Op-Ed: An Open Letter To Honda and BMW: Sedan/SUV Crossovers Do Not Belong On Our Roads


Alright Honda and BMW; you win. You have annihilated me with your demonic morphage of Sedan and SUV that I have seen clobbering gracelessly down these once picturesque streets far too many times. That’s right, I’m talking about your sickeningly hybridic models, the Crosstour and x6, respectively.

How did we get here, Honda and BMW? How did we stray this far? How have you transformed so grotesquely from the righteous path of our sleek and sensual sedans, the Accord and the 3 Series? Even our PC suburban cousins, the CR-V and the x3 SUV, have a homey simplicity reflective of a simpler time in this nation, a time when there was no hunger for trendy blends of traditional automobiles, on which this great nation was built.

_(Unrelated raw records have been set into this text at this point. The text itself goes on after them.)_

(** ** Runs of the sources *)

Lemma ensure_current_token_without_stores_witness :
  let st := Ruby.State RubyRun.credentialed (at500 ∅ (RubyRun.minting RubyRun.grant)) in
  Ruby.ensure_current_token home RubyRun.JSON_parse RubyRun.to_json RubyRun.Time_parse
    RubyRun.Time_to_s RubyRun.no_rows st
  = (inl (Ruby.SystemCallError ENOENT),
     Ruby.State RubyRun.credentialed
       (emit (EvRead RubyRun.sdk_store) (emit (EvRead RubyRun.token_cache) (Ruby.env st)))).
Proof.
  intros st.
  apply (ensure_current_token_without_stores home RubyRun.JSON_parse RubyRun.to_json
           RubyRun.Time_parse RubyRun.Time_to_s RubyRun.no_rows st).
  - left. reflexivity.
  - reflexivity.
  - reflexivity.
Defined.

Lemma refresh_access_token_grants_witness :
  let w := at500 ∅ (RubyRun.minting RubyRun.grant) in
  Ruby.refresh_access_token RubyRun.JSON_parse RubyRun.to_json
    (Ruby.State RubyRun.credentialed w)
  = (inr true,
     Ruby.State
       (Ruby.Instance (Some (Ruby.JStr "id")) (Some (Ruby.JStr "secret"))
          (Some (Ruby.JStr "refresh")) (Some (Ruby.JStr "ya29.new")) (Some 4100%Z))
       (emit (EvHTTP (Ruby.refresh_request RubyRun.to_json RubyRun.credentialed)) w)).
Proof.
  intros w.
  exact (refresh_access_token_grants RubyRun.JSON_parse RubyRun.to_json
           RubyRun.credentialed w (Response 200 [] [bytes RubyRun.grant] true)
           [("access_token", Ruby.JStr "ya29.new"); ("expires_in", Ruby.JNum 3600)]
           (Ruby.JStr "ya29.new") 3600 eq_refl eq_refl eq_refl eq_refl eq_refl eq_refl).
Defined.

Lemma refresh_access_token_refused_witness :
  let w := at500 ∅ not_found in
  exists e,
    Ruby.refresh_access_token RubyRun.JSON_parse RubyRun.to_json
      (Ruby.State RubyRun.credentialed w)
    = (inl e, Ruby.State RubyRun.credentialed
                (emit (EvHTTP (Ruby.refresh_request RubyRun.to_json RubyRun.credentialed))
                      w)) /\
    e = Ruby.HTTPError 404.
Proof.
  intros w.
  apply (refresh_access_token_refused RubyRun.JSON_parse RubyRun.to_json
           RubyRun.credentialed w).
  cbn. discriminate.
Defined.

Lemma refresh_access_token_without_lifetime_witness :
  let w := at500 ∅ (RubyRun.minting RubyRun.bare_grant) in
  let i := Ruby.Instance (Some (Ruby.JStr "id")) (Some (Ruby.JStr "secret"))
             (Some (Ruby.JStr "refresh")) (Some (Ruby.JStr "ya29.old")) (Some 100%Z) in
  let st' := Ruby.State
               (Ruby.Instance (Some (Ruby.JStr "id")) (Some (Ruby.JStr "secret"))
                  (Some (Ruby.JStr "refresh")) (Some (Ruby.JStr "ya29.new"))
                  (Some 100%Z))
               (emit (EvHTTP (Ruby.refresh_request RubyRun.to_json i)) w) in
  Ruby.refresh_access_token RubyRun.JSON_parse RubyRun.to_json (Ruby.State i w)
  = (inl (Ruby.KeyError "expires_in"), st') /\
  signed_out st'.
Proof.
  intros w i st'.
  destruct (refresh_access_token_without_lifetime RubyRun.JSON_parse RubyRun.to_json
              i w (Response 200 [] [bytes RubyRun.bare_grant] true)
              [("access_token", Ruby.JStr "ya29.new")] (Ruby.JStr "ya29.new")
              eq_refl eq_refl eq_refl eq_refl eq_refl eq_refl) as [H1 H2].
  split; [exact H1|]. apply (H2 100%Z eq_refl). cbn. lia.
Defined.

Honda and BMW, you used to be something. You used to have a little thing called integrity, called craftsmanship, called ANYTHING BUT THIS. We, the public, were fine before you unleashed your monstrous, dilapidated mutants on our roads. We consumers did not ask for this abomination. And when I say that I will genuinely not stand for this blasphemic illusion of a car for another moment, I am not alone. As founder, chairwoman, and treasurer of Mothers of Orange County Against Sedan/SUV Crossovers (MoOCASSC), I’m here to tell you that we are launching a campaign called “Down With Hellspawn on Wheels.” And do you know what, Honda and BMW? We will destroy you as you’ve destroyed our livelihoods.

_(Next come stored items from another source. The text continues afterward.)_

(** The history and the slice of a call, read through the invariant. *)
Lemma Copy_run_stages dst src fil σ :
  ∃ st,
    Copy_run dst src fil σ = Some st
    ∧ inv dst src fil σ (length fil + 1) st
    ∧ stagesOf dst src fil σ = history st
    ∧ resultsOf dst src fil σ = map resultOf (history st).
Proof.
  destruct (Copy_run_inv dst src fil σ) as (st & Hrun & Hinv).
  exists st. unfold stagesOf, resultsOf. rewrite Hrun.
  split; [done|]. split; [done|]. split; [done|].
  rewrite (inv_results _ _ _ _ _ _ Hinv), Nat.sub_diag. simpl.
  by rewrite (right_id_L [] (++)).
Qed.

Lemma Copy_unfold dst src fil σ :
  let hist := stagesOf dst src fil σ in
  Copy dst src fil σ
  = Some (sum64 (omap countOf hist),
          match firstErr hist with
          | Some _ => Some (copyError (resultsOf dst src fil σ))
          | None => None
          end,
          lastStore σ hist).
Proof.
  destruct (Copy_run_stages dst src fil σ) as (st & Hrun & Hinv & Hst & Hrs).
  simpl. unfold Copy. rewrite Hrun. simpl.
  rewrite Hst, Hrs.
  rewrite <- (inv_count _ _ _ _ _ _ Hinv), <- (inv_gerr _ _ _ _ _ _ Hinv),
    <- (inv_heap _ _ _ _ _ _ Hinv).
  destruct (gerr st); [|done].
  do 3 f_equal.
  rewrite (inv_results _ _ _ _ _ _ Hinv), Nat.sub_diag. simpl.
  by rewrite (right_id_L [] (++)).
Qed.

Lemma stagesOf_length dst src fil σ :
  length (stagesOf dst src fil σ) = (length fil + 1)%nat.
Proof.
  destruct (Copy_run_stages dst src fil σ) as (st & _ & Hinv & Hst & _).
  rewrite Hst. apply (inv_length _ _ _ _ _ _ Hinv).
Qed.

Lemma stagesOf_tasks dst src fil σ :
  Forall (taskOf dst src fil) (stagesOf dst src fil σ).
Proof.
  destruct (Copy_run_stages dst src fil σ) as (st & _ & Hinv & Hst & _).
  rewrite Hst. apply (inv_tasks _ _ _ _ _ _ Hinv).
Qed.

Lemma stagesOf_chained dst src fil σ : chained σ (stagesOf dst src fil σ).
Proof.
  destruct (Copy_run_stages dst src fil σ) as (st & _ & Hinv & Hst & _).
  rewrite Hst. apply (inv_chained _ _ _ _ _ _ Hinv).
Qed.

Lemma stagesOf_index dst src fil σ :
  map ev_index (stagesOf dst src fil σ)
  = seqZ (-1) (Z.of_nat (length fil + 1)).
Proof.
  destruct (Copy_run_stages dst src fil σ) as (st & _ & Hinv & Hst & _).
  rewrite Hst. apply (inv_index _ _ _ _ _ _ Hinv).
Qed.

Now, let’s talk about this ridiculous design. These half-breed crossovers look as if your weird cousin Marty decided to stuff his khakis with Marshmallow Fluff to disguise his pancake butt. It’s like your aunt Mildred who told you that she bought that hoop skirt “for the laugh,” but everyone knows that she’s overcompensating for that time nobody laughed at her standup gig in Big Billy’s Bar downtown.

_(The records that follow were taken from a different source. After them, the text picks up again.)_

Definition generateWith (w : world) (b : backend) : style -> string -> config -> M string :=
  match b with
  | Claude => generateWithClaude w
  | OpenAI => generateWithOpenAI w
  | Gemini => generateWithGemini w
  end.

(** The advisory lines the bounding step prints. *)
Definition advisory (diff provider : string) : list event :=
  if snd (bound diff provider)
  then [LargeDiffWarning provider (String.length diff) (diff_limit provider); SplitTip]
  else [].

(** The network requests in a trace. *)
Fixpoint net_calls (t : list event) : list (backend * jsval * string) :=
  match t with
  | [] => []
  | NetworkCall b k p :: rest => (b, k, p) :: net_calls rest
  | _ :: rest => net_calls rest
  end.

Definition infix (x y : string) : Prop := exists pre suf, y = pre ++ x ++ suf.

(** Whether a thrown error is one of the three documented kinds. *)
Definition documented (e : exn) : bool :=
  match e with
  | UnknownProvider _ | ApiKeyNotFound _ | ApiError _ _ => true
  | Plain _ => false
  end.

(** Concrete worlds for evaluating the dispatch: an environment given by a
    list of bindings, and a network layer stubbed with fixed replies. *)
Fixpoint env_of (bindings : list (string * string)) (name : string) : option string :=
  match bindings with
  | [] => None
  | (n, v) :: rest => if String.eqb n name then Some v else env_of rest name
  end.

Definition stub_world (e : string -> option string) (m_claude m_openai : json)
    (r_gemini : response) : world :=
  mkWorld e (fun _ _ => SdkResolves m_claude) (fun _ _ => SdkResolves m_openai)
    (fun _ _ => FetchResolves r_gemini).

Fixpoint replicate (n : nat) (c : ascii) : string :=
  match n with
  | O => EmptyString
  | S n' => String c (replicate n' c)
  end.

(** [catch (error) { throw new Error(`<Api> API error: ${error.message}`) }]
    applied to a settled inner computation. *)
Definition wrap (b : backend) (r : throws string) : throws string :=
  match r with
  | Ret s => Ret s
  | Throw e => Throw (ApiError b (exn_message e))
  end.

Definition claude_path : list key := [Field "content"; Idx 0; Field "text"].
Definition openai_path : list key := [Field "choices"; Idx 0; Field "message"; Field "content"].
Definition gemini_path : list key :=
  [Field "candidates"; Idx 0; Field "content"; Field "parts"; Idx 0; Field "text"].

(** The Gemini status check, evaluated on the parsed body. *)
Definition gemini_status_error (data : json) : throws string :=
  tbind (get (Val data) (Field "error")) (fun err =>
  tbind (opt_get err (Field "message")) (fun m =>
  Throw (Plain (jsval_to_string (js_or m (Val (JStr "Gemini API request failed"))))))).

(** For a backend: the transport failure of its request, the parsed
    success body it reads the text from, and the reading of that text. *)
Definition transport_error (w : world) (b : backend) (k : jsval) (prompt : string) : option string :=
  match b with
  | Claude => match anthropic_create w k prompt with SdkRejects m => Some m | _ => None end
  | OpenAI => match openai_create w k prompt with SdkRejects m => Some m | _ => None end
  | Gemini => match gemini_fetch w k prompt with FetchRejects m => Some m | _ => None end
  end.

Definition envelope (w : world) (b : backend) (k : jsval) (prompt : string) : option json :=
  match b with
  | Claude => match anthropic_create w k prompt with SdkResolves m => Some m | _ => None end
  | OpenAI => match openai_create w k prompt with SdkResolves m => Some m | _ => None end
  | Gemini =>
      match gemini_fetch w k prompt with
      | FetchResolves r => if ok r then match body r with Ret d => Some d | _ => None end else None
      | _ => None
      end
  end.

Definition extract (b : backend) (m : json) : throws string :=
  match b with
  | Claude => tbind (read_path (Val m) claude_path) (call_trim "message.content[0].text")
  | OpenAI => tbind (read_path (Val m) openai_path) (call_trim "response.choices[0].message.content")
  | Gemini => tbind (read_path (Val m) gemini_path)
                    (call_trim "data.candidates[0].content.parts[0].text")
  end.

Cut the crap, Honda and BMW. You’ve had a long ride, but we’ve depended on you for too long for you to pull the quirky card out on us now. You’re not a suburban third grader trying to reinvent herself on the first day of school. News flash: we’ve known you since pre-K, and an “interesting” new look won’t hide your insecurities.

If I see one more “fun” automobile desperately heckling me for some kind of “business in the front, party in the back” analogy, I might just cover myself into my signature watercress and caviar casserole and let the oven take me home.